Gene discovered that causes rare genetic eye disease

Scientists and experienced doctors have discovered that the UBAP1L gene is associated with different forms of retinal dystrophy, including macular hole disease, cone and rod dystrophy.

According to a new study published in the journal JAMA Ophthalmology this week, US researchers have identified a gene that causes several inherited retinal diseases (IRDs) - a group of disorders that damage the eye's light-sensitive retina and threaten a person's vision.

American researchers have identified a gene that causes some inherited retinal diseases (IRD). (Illustration: iStock).

IRD affects more than 2 million people worldwide, according to the US National Institutes of Health (NIH).

Each individual disease is rare, complicating efforts to identify enough people to study and conduct clinical trials to develop treatments.

In an NIH-funded study, scientists and experienced physicians discovered that the UBAP1L gene is associated with different forms of retinal dystrophy, including macular hole disease, and rod and cone dystrophy.

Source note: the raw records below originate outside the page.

(* --------------------------------------------------------------------- *)
(** ** [Remove]: what it touches                                          *)
(* --------------------------------------------------------------------- *)

(** C6 (as amended).  [Remove] never modifies the internal namespace.  It
    returns [true] exactly when the token parses into a non-empty command
    and a non-empty identifier that are present in the external
    namespace; it then deletes that one entry and leaves every other
    external entry unchanged.  In every other case (in particular for a
    handler registered only internally) it returns [false] and changes
    no state at all. *)
Theorem Remove_frame (tok : string) (c : Caller) :
  let cmd := (cuidToID tok).1 in
  let uid := (cuidToID tok).2 in
  let ok := (Remove tok c).1 in
  let c' := (Remove tok c).2 in
  internal c' = internal c
  /\ (ok = true <->
      cmd <> EmptyString /\ uid <> EmptyString
      /\ is_Some (lookup2 (external c) cmd uid))
  /\ (ok = false -> c' = c)
  /\ (lookup2 (external c) cmd uid = None -> ok = false /\ c' = c)
  /\ (ok = true ->
      lookup2 (external c') cmd uid = None
      /\ (forall cmd' uid', (cmd', uid') <> (cmd, uid) ->
            lookup2 (external c') cmd' uid' = lookup2 (external c) cmd' uid')
      /\ (forall cmd', cmd' <> cmd -> external c' !! cmd' = external c !! cmd')).
Proof.
  cbv zeta. unfold Remove.
  destruct (remove_cases tok c)
    as [[-> Hbad]|(inner & h & Hc & Hu & Hm & Hi & ->)]; cbn [fst snd].
  - split; [reflexivity|].
    split; [|split; [reflexivity | split; [split; reflexivity | discriminate]]].
    split; [discriminate|].
    intros (Hc & Hu & [h Hh]). destruct Hbad as [?|[?|?]]; congruence.
  - cbn [internal external]. split; [reflexivity|].
    assert (Hin : lookup2 (external c) (cuidToID tok).1 (cuidToID tok).2 = Some h)
      by (unfold lookup2; now rewrite Hm).
    split; [|split; [discriminate | split; [congruence|]]].
    + split; [|reflexivity]. intros _. repeat split; try assumption. now exists h.
    + intros _. split; [apply lookup2_delete_eq|]. split.
      * intros cmd' uid' Hne. now apply lookup2_delete_ne.
      * intros cmd' Hne. now rewrite lookup_insert_ne.
Qed.

(** C6, as stated, fails for a token whose command part is empty: the
    handler that [AddHandler] stored under the empty command is present
    in the external namespace, and [Remove] of its token returns [false]
    without deleting it. *)
Lemma Remove_frame_counterexample :
  let h := HandlerFunc (fun _ => Returns) in
  let r := @AddHandler ascii_externals "" h newCaller (fun _ => 0) in
  let tok := r.1.1 in
  let c := r.1.2 in
  cuidToID tok = (""%string, "aaaaaaaaaaaaaaaaaaaa"%string)
  /\ lookup2 (external c) "" "aaaaaaaaaaaaaaaaaaaa" = Some h
  /\ Remove tok c = (false, c).
Proof. cbv zeta. repeat split. Qed.

(* --------------------------------------------------------------------- *)
(** ** Letter case of the command name                                    *)
(* --------------------------------------------------------------------- *)

(** What [AddTmp] leaves behind: the handler sits in the external
    namespace under [cmd] exactly as given. *)
Lemma AddTmp_spec cmd deadline f c g chs :
  let uid := (rand_letters 20 g).1 in
  let tok := cmd +:+ ":" +:+ uid in
  let done := length chs in
  AddTmp cmd deadline f c g chs
  = mkTmp tok done
      (if 0 <? deadline then [DeadlineTask deadline tok done] else [])
      (mkCaller (store (external c) cmd uid (TmpHandler f tok done)) (internal c) (wg c))
      (rand_letters 20 g).2
      (chs ++ [0%nat]).
Proof. cbv zeta. unfold AddTmp. rewrite cuid_shape. reflexivity. Qed.

Lemma handlers_of_store_other (m : handler_map) cmd uid h cmd' :
  cmd' <> cmd -> handlers_of (store m cmd uid h) cmd' = handlers_of m cmd'.
Proof. intros Hne. unfold handlers_of. now rewrite store_other_command. Qed.

Section LetterCase.
Context {X : Externals}.

(** C4.  [register] upper-cases the command name, [AddTmp] does not.  For
  every command name that is not already in upper case, the temporary
  handler is put on the stack [exec] builds for the name as given,
  while the stack for the upper-cased name, and with it the result of
  [exec] for that name, is what it was before the call: the new handler
  is not reached by [exec] of the upper-case command. *)
Theorem AddTmp_keeps_letter_case cmd deadline f c g chs :
ToUpper cmd <> cmd ->
let r := AddTmp cmd deadline f c g chs in
(exists uid,
    tmp_cuid r = cmd +:+ ":" +:+ uid
    /\ (uid, TmpHandler f (tmp_cuid r) (tmp_done r)) ∈ exec_stack (tmp_caller r) cmd)
/\ exec_stack (tmp_caller r) (ToUpper cmd) = exec_stack c (ToUpper cmd)
/\ (forall client ev,
      exec (ToUpper cmd) client ev (tmp_caller r) = exec (ToUpper cmd) client ev c).
Proof.
intros Hne. cbv zeta. rewrite AddTmp_spec.
cbn [tmp_cuid tmp_done tmp_caller].
assert (Hstack : forall k,
           exec_stack (mkCaller (store (external c) cmd (rand_letters 20 g).1 k)
                                (internal c) (wg c)) (ToUpper cmd)
           = exec_stack c (ToUpper cmd)).
{ intros k. unfold exec_stack. cbn [internal external].
  now rewrite handlers_of_store_other. }
split; [|split].
- eexists. split; [reflexivity|].
  unfold exec_stack, handlers_of. cbn [internal external].
  apply elem_of_app. right. unfold store. rewrite lookup_insert_eq.
  apply elem_of_map_to_list, lookup_insert_eq.
- apply Hstack.
- intros client ev. unfold exec. now rewrite Hstack.
Qed.

End LetterCase.

(** The failing input: a temporary handler added for ["privmsg"] is stored
    under ["privmsg"], the stack for ["PRIVMSG"] stays empty and a
    dispatch of [PRIVMSG] runs nothing, whereas the same name registered
    through [Add] is on that stack. *)
Lemma AddTmp_keeps_letter_case_witness :
  let f : Event -> tmp_outcome := fun _ => TmpReturns true in
  let g : rng := fun _ => 0 in
  let r := AddTmp "privmsg" 0 f newCaller g [] in
  let r2 := @Add ascii_externals "privmsg" (fun _ => Returns) newCaller g in
  tmp_cuid r = "privmsg:aaaaaaaaaaaaaaaaaaaa"%string
  /\ exec_stack (tmp_caller r) "privmsg"
     = [("aaaaaaaaaaaaaaaaaaaa"%string, TmpHandler f (tmp_cuid r) 0%nat)]
  /\ exec_stack (tmp_caller r) "PRIVMSG" = []
  /\ (forall client ev, exec "PRIVMSG" client ev (tmp_caller r) = ExecReturned [])
  /\ r2.1.1 = "PRIVMSG:aaaaaaaaaaaaaaaaaaaa"%string
  /\ exec_stack r2.1.2 "PRIVMSG"
     = [("aaaaaaaaaaaaaaaaaaaa"%string, HandlerFunc (fun _ => Returns))].
Proof.
  cbv zeta.
  destruct (@AddTmp_keeps_letter_case ascii_externals "privmsg" 0
              (fun _ => TmpReturns true) newCaller (fun _ => 0) [])
    as (_ & Hstack & Hexec).
  { vm_compute. discriminate. }
  split; [reflexivity|]. split; [reflexivity|].
  split; [exact (eq_trans Hstack eq_refl)|]. split; [|split; reflexivity].
  intros client ev. exact (eq_trans (Hexec client ev) eq_refl).
Defined.
(** Every recorded successor is what the game makes of the move: the
    key of a state of [Reach] that [make_move] returns, and resident. *)
Definition sound (Reach : State → Prop)
    (t : gmap Key (SearchNode State Move Key Score)) : Prop :=
  ∀ k n m k',
    t !! k = Some n → successors n !! m = Some k' →
    is_Some (t !! k') ∧
    ∃ s', adapter_make_move (state n) m = Ok s' ∧ Reach s' ∧
          adapter_node_key s' = Ok k'.

(** Every node of [t] is resident in [t'], with the state it had. *)
Definition kept (t t' : gmap Key (SearchNode State Move Key Score)) : Prop :=
  ∀ k n, t !! k = Some n → ∃ n', t' !! k = Some n' ∧ state n' = state n.

End EngineSpec.

(** ** Example engines *)

Module Examples.
Import TicTacToe TicTacToeSpec.

(** [TicTacToeAdapter] *)
#[export] Instance TicTacToeAdapter : GameAdapter GameState (Z * Z) string := {|
  adapter_is_finished := is_finished;
  adapter_all_legal_moves := all_legal_moves;
  adapter_make_move := make_move;
  adapter_node_key := node_key
|}.

(** One admissible order of iteration: that of [elements] and
    [map_to_list]. *)
#[export] Instance listed_order {Key} `{Countable Key} : IterationOrder Key := {|
  set_pop s := head (elements s);
  set_iter s := elements s;
  dict_iter V m := (map_to_list m).*1
|}.
Lemma judgeCase_run (runSpec : run_spec) (c : case_item) (p : problem)
    (chk : string) (w : world) (inf ans : string) (runRes : run_result) :
  let pid := last_segment (pdir p) in
  let preq := player_request runSpec c inf in
  let creq := checker_request chk inf (or_empty (files_stdout runRes)) ans in
  value (readTestFile pid (input c) w) = Ok inf ->
  value (readAnswer pid c w) = Ok ans ->
  gj_run (gj_runs w) preq = Ok runRes ->
  if negb (String.eqb (rr_status runRes) "Accepted") then
    value (judgeCase runSpec c p chk w) = Ok (run_failed runRes) /\
    after (judgeCase runSpec c p chk w) = set_runs (fun l => l ++ [preq]) w
  else
    value (judgeCase runSpec c p chk w) =
      match gj_run (gj_runs w ++ [preq]) creq with
      | Ok chkRes => Ok (adjudicated runRes chkRes)
      | Throw e => Throw e
      end /\
    after (judgeCase runSpec c p chk w) =
      set_runs (fun l => l ++ [creq]) (set_runs (fun l => l ++ [preq]) w).
Proof.
  intros pid preq creq Hin Hans Hrun.
  unfold judgeCase. fold pid.
  rewrite (bind_ok _ _ _ _ Hin), readTestFile_after.
  rewrite (bind_ok _ _ _ _ Hans), readAnswer_after.
  assert (Hone : runOne preq w = (Ok runRes, set_runs (fun l => l ++ [preq]) w, [w])).
  { unfold runOne, await. rewrite Hrun. reflexivity. }
  fold preq. rewrite (bind_ok _ _ _ runRes) by (rewrite Hone; reflexivity).
  rewrite Hone. unfold after at 1 3 5 7. simpl.
  destruct (negb (String.eqb (rr_status runRes) "Accepted")).
  - unfold ret, value, after; simpl. split; reflexivity.
  - fold creq. unfold bind, runOne, await, ret, value, after; simpl.
    destruct (gj_run (gj_runs w ++ [preq]) creq); simpl; split; reflexivity.
Qed.

End JudgeCase.

(** C3, as stated, fails on the spelling: when the checker rejects, the status
    of the case is the string [Wrong Answer], with a space, which is not the
    string [WrongAnswer]. *)
Lemma wrong_answer_spelling :
  let E := sample_engine sample_yaml rejecting_checker in
  let r := value (JudgeEngine.judgeCase sample_spec first_case sample_problem "chk"
                    (problem_world "two cases")) in
  r = Ok (mkCaseResult false "Wrong Answer" 1000000 65536
            "wrong answer expected 3, found 4") /\
  String.eqb "Wrong Answer" "WrongAnswer" = false.
Proof. vm_compute. split; reflexivity. Qed.
(** ** Resizing from the south-east handle, unrotated *)

(** C6, as stated, fails when the resized box would carry its centre out of
    the container: [plainElement] (at [x = 0], 100 wide, unrotated) in a
    150 by 150 container, dragged by its south-east handle 300 units to the
    right, becomes 400 wide and is moved to [x = -50]; its west edge has
    moved. *)
Lemma resize_se_counterexample :
  el_rotation plainElement = 0 /\ el_x plainElement = 0 /\
  exists onMove,
    handleResizeDown plainElement false 1 150 150 (mkPointer 100 100) "se"
      = Some onMove /\
    onMove (mkPointer 400 100) = mkResize 400 100 (-50) 0 /\
    resize_x (onMove (mkPointer 400 100)) <> el_x plainElement.
Proof.
  assert (H : resizeOnMove 1 150 150 "se" 100 100 (startW plainElement)
                (startH plainElement) (rad plainElement) (initialCx plainElement)
                (initialCy plainElement) (mkPointer 400 100)
              = mkResize 400 100 (-50) 0).
  { unfold resizeOnMove, resizeGeometry, initialCx, initialCy, startW, startH.
    trig_at_0. simpl. unfold Math_max. rcases.
    f_equal; apply Math_round_eq; lra. }
  split; [reflexivity|]. split; [reflexivity|].
  exists (resizeOnMove 1 150 150 "se" 100 100 (startW plainElement)
            (startH plainElement) (rad plainElement) (initialCx plainElement)
            (initialCy plainElement)).
  split; [reflexivity|]. rewrite H. simpl. split; [reflexivity|lra].
Qed.

(** C6 (amended). For a resize with handle [se] on an element whose
    rotation is 0, the emitted width and height are the start size plus the
    pointer delta, floored at 4 and rounded; and as long as the centre of the
    resized box stays inside the container, the emitted x and y are the
    element's x and y rounded to integers, hence unchanged when they are
    integers: the north and west edges stay where they were. *)
Theorem resize_se_keeps_north_west (el : ElementProps) (isDrawing : bool)
    (scale containerW containerH : R) (e ev : PointerEvent)
    (onMove : PointerEvent -> ResizeUpdate) :
  el_rotation el = 0 ->
  handleResizeDown el isDrawing scale containerW containerH e "se" = Some onMove ->
  let dx := (clientX ev - clientX e) / scale in
  let dy := (clientY ev - clientY e) / scale in
  let newW := Math_max 4 (startW el + dx) in
  let newH := Math_max 4 (startH el + dy) in
  let u := onMove ev in
  resize_width u = Math_round newW /\
  resize_height u = Math_round newH /\
  (0 <= el_x el + newW / 2 <= containerW ->
   resize_x u = Math_round (el_x el) /\
   forall z, el_x el = IZR z -> resize_x u = el_x el) /\
  (0 <= el_y el + newH / 2 <= containerH ->
   resize_y u = Math_round (el_y el) /\
   forall z, el_y el = IZR z -> resize_y u = el_y el).
Proof.
  intros Hrot Hd dx dy newW newH u. unfold handleResizeDown in Hd.
  destruct (el_locked el || isDrawing); [discriminate|].
  injection Hd as <-. subst u.
  unfold resizeOnMove, resizeGeometry, rad. rewrite Hrot.
  replace (0 * Math_PI / 180) with 0 by lra.
  unfold Math_cos, Math_sin. rewrite ?Ropp_0, ?cos_0, ?sin_0. simpl.
  fold dx dy.
  replace (dx * 1 - dy * 0) with dx by lra.
  replace (dx * 0 + dy * 1) with dy by lra.
  fold newW newH.
  assert (Hx : initialCx el + ((newW - startW el) / 2 * 1 - (newH - startH el) / 2 * 0)
               - newW / 2 = el_x el) by (unfold initialCx; lra).
  assert (Hy : initialCy el + ((newW - startW el) / 2 * 0 + (newH - startH el) / 2 * 1)
               - newH / 2 = el_y el) by (unfold initialCy; lra).
  rewrite Hx, Hy.
  split; [reflexivity|]. split; [reflexivity|]. split.
  - intros Hc. rewrite clamp_center_id by exact Hc.
    split; [reflexivity|]. intros z ->. apply Math_round_eq. lra.
  - intros Hc. rewrite clamp_center_id by exact Hc.
    split; [reflexivity|]. intros z ->. apply Math_round_eq. lra.
Qed.

Lemma resize_se_keeps_north_west_witness :
  el_rotation plainElement = 0 /\
  exists onMove,
    handleResizeDown plainElement false 1 150 150 (mkPointer 100 100) "se"
      = Some onMove /\
    resize_width (onMove (mkPointer 110 120))
      = Math_round (Math_max 4 (startW plainElement + (110 - 100) / 1)).
Proof.
  split; [reflexivity|]. eexists. split; [reflexivity|].
  exact (proj1 (resize_se_keeps_north_west plainElement false 1 150 150
                  (mkPointer 100 100) (mkPointer 110 120) _ eq_refl eq_refl)).
Defined.
(** X6: [has_replies] is compared with [!=] and never raises: [None] or a
    string differs from both booleans and drops every message, while the
    integers 1 and 0 act as [True] and [False]. *)
Theorem has_replies_loose_values data :
  (∀ v, v = VNone ∨ (∃ s, v = VStr s) →
     query_messages data {["has_replies" := v]} = Ok [])
  ∧ query_messages data {["has_replies" := VInt 1]}
    = query_messages data {["has_replies" := VBool true]}
  ∧ query_messages data {["has_replies" := VInt 0]}
    = query_messages data {["has_replies" := VBool false]}.
Proof.
  split; [|split].
  - intros v Hv. unfold query_messages.
    rewrite (query_loop_filter _ (λ _, false)); [by rewrite filter_none|].
    intros msg _. unfold_checks.
    rewrite lookup_singleton_eq, !lookup_singleton_ne by done.
    by destruct Hv as [->|[s ->]].
  - apply query_loop_ext. intros msg _. unfold_checks.
    rewrite !lookup_singleton_eq, !lookup_singleton_ne by done. simpl.
    by destruct (0 <? default 0 (reply_count msg)).
  - apply query_loop_ext. intros msg _. unfold_checks.
    rewrite !lookup_singleton_eq, !lookup_singleton_ne by done. simpl.
    by destruct (0 <? default 0 (reply_count msg)).
Qed.

(** X7: on a snapshot without messages nothing is parsed, so nothing raises:
    every request, well-formed or not, returns the empty list and the
    statistics tool answers with empty statistics, dates or no dates;
    likewise for the members. *)
Theorem empty_snapshot_never_raises data filters arguments (from_date to_date : value) :
  (messages_of data = [] →
   query_messages data filters = Ok []
   ∧ call_tool_get_channel_stats data arguments = Content [])
  ∧ (default [] (new_members data) = [] →
     get_new_members data from_date to_date = Ok []).
Proof.
  split.
  - unfold messages_of, call_tool_get_channel_stats, query_messages.
    by intros ->.
  - unfold get_new_members. intros ->.
    by destruct (negb (truthy from_date) && negb (truthy to_date)).
Qed.

End EdgeCases.

(** ** The members *)

Section Members.
Context `{Runtime}.
Implicit Types (from_date to_date : value) (m : member).
Implicit Types (members results : list member) (data : dataset).

Lemma members_loop_acc from_date to_date members results :
  members_loop from_date to_date members results
  = (results ++.) <$> members_loop from_date to_date members [].
Proof.
  revert results. induction members as [|m rest IH]; intros results; simpl.
  - by rewrite app_nil_r.
  - destruct (member_passes from_date to_date m) as [[|]|e]; simpl; [|done|done].
    rewrite (IH (results ++ [m])), (IH [m]).
    destruct (members_loop from_date to_date rest []); simpl; [|done].
    by rewrite <- app_assoc.
Qed.

Lemma members_loop_cons from_date to_date m rest :
  members_loop from_date to_date (m :: rest) []
  = keep ← member_passes from_date to_date m;
    kept ← members_loop from_date to_date rest [];
    Ok (if keep : bool then m :: kept else kept).
Proof.
  simpl. destruct (member_passes from_date to_date m) as [[|]|e]; simpl;
    [| |done].
  - rewrite members_loop_acc.
    by destruct (members_loop from_date to_date rest []).
  - by destruct (members_loop from_date to_date rest []).
Qed.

The findings underscore the importance of offering genetic testing to patients with retinal dystrophies, said study co-author Laryssa A. Huryn, MD, an ophthalmologist at the NIH National Eye Institute.

In addition, this discovery also highlights the role of collaboration between clinics and laboratories to better understand retinal diseases, thereby paving the way for genetic testing, clinical trials and development of appropriate treatments.